Obie dwoją się i troją przy kuchni. Wieszają na nitkach pokrojone w grube
plasterki prawdziwki, kończą gotowanie rosołu i kompotu z rabarbaru, wałkują ciasto
na makaron, dokładają drewienek do ognia, częstują herbatą, o wieści z naszego
gospodarstwa dopytują…I choć słowa te i czynności zdają się całkiem zwyczajne
dostrzegam jednak w ich spojrzeniach jakąś dziwną nerwowość, wyczuwam drzazgę,
która spokoju nie daje. I rozumiem już, iż całe to intensywne działanie jest
tylko przykrywką dla okrutnego smoka, co tylko się czai by z głębi poranionej
duszy wychynąć.
Wreszcie Stefcia
przysiadła przy mnie na wysłużonej, kuchennej kanapie i ciężkie westchnienie
wyrwało się raptem z jej piersi. A zaraz potem szloch, co długo powstrzymywany
wybuchł ze zwielokrotnioną siłą i omalże jak wycie zabrzmiał. Siostra Stefci
przycupnęła na maleńkim taboreciku przy piecu, jej ramiona ogarnął dygot a
broda mocno zaczęła drżeć…
- Stefciu, Stefciu kochana!

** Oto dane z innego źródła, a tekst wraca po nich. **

Inductive Event :=
| ERequest (server method : string) (params : Json) (answer : Await (Timed Json))
| ENotify (server method : string) (answer : Await (Timed unit))
| EClose (server : string) (answer : Await (Timed unit))
| EOpen (server : string)
| EApprove (context : OperationContext) (answer : Await (result Error bool))
| EBreakGlass (context : OperationContext) (reason : string) (answer : Await (result Error bool))
| EAudit (context : OperationContext) (outcome : AuditOutcome) (answer : Await (result Error unit)).

(** [T]: transports; [H]: hooks; [W]: the state of the world. *)
Record Outside (T H W : Type) := mkOutside {
  transport_request : T → string → Json → W → Await (Timed Json) * W;
  transport_notify : T → string → Json → W → Await (Timed unit) * W;
  transport_close : T → W → Await (Timed unit) * W;
  hook_approve : H → OperationContext → W → Await (result Error bool) * W;
  hook_break_glass : H → OperationContext → string → W → Await (result Error bool) * W;
  hook_audit : H → OperationContext → AuditOutcome → W → Await (result Error unit) * W;
  now : W → N;
  sha256 : list ascii → string;
  sha1 : list ascii → list ascii;
  to_vec : Json → list ascii;
  decode_base64 : list ascii → option (list ascii);
  parse_url : string → option Url;
  sanitize_description : string → string → string → string;
  resource_from_value : Json → option ResourceDescriptor;
  prompt_from_value : Json → option PromptDescriptor;
  schema_from_value : Json → option string;
}.
Arguments transport_request {_ _ _}.
Arguments transport_notify {_ _ _}.
Arguments transport_close {_ _ _}.
Arguments hook_approve {_ _ _}.
Arguments hook_break_glass {_ _ _}.
Arguments hook_audit {_ _ _}.
Arguments now {_ _ _}.
Arguments sha256 {_ _ _}.
Arguments sha1 {_ _ _}.
Arguments to_vec {_ _ _}.
Arguments decode_base64 {_ _ _}.
Arguments parse_url {_ _ _}.
Arguments sanitize_description {_ _ _}.
Arguments resource_from_value {_ _ _}.
Arguments prompt_from_value {_ _ _}.
Arguments schema_from_value {_ _ _}.

Record World (W : Type) := mkWorld { outer : W; trace : list Event }.
Arguments mkWorld {_}.
Arguments outer {_}.
Arguments trace {_}.

(** How an operation ends without a value. *)
Inductive Stop := Raised (e : Error) | Dropped | Panicked.

(** [a, b] are bound by the operations below. *)
Definition PROTOCOL_VERSION : string := "2025-03-26".
Definition CARGO_PKG_VERSION : string := "0.1.0".

Section client.
Context {T H W : Type} (out : Outside T H W).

Co się dzieje? – pytam
przepełniona lękiem i współczuciem. Spoglądam w stronę Cezarego, który zwykle
tak pełen żartów zamilkł teraz zmieszany i bezradny. Nie widzieliśmy jeszcze
naszej przyjaciółki w podobnym stanie. Wszak nawet żałoba po śmierci męża, choć
pełna była smutku, samotności i bolesnego rozpamiętywania nie wywoływała u niej
takich jak obecny paroksyzmów rozpaczy.
- Syneczek mój kochany wczoraj umarł… - wyjąkała
kobiecina i ukrywszy twarz w dłoniach załkała rozpaczliwie.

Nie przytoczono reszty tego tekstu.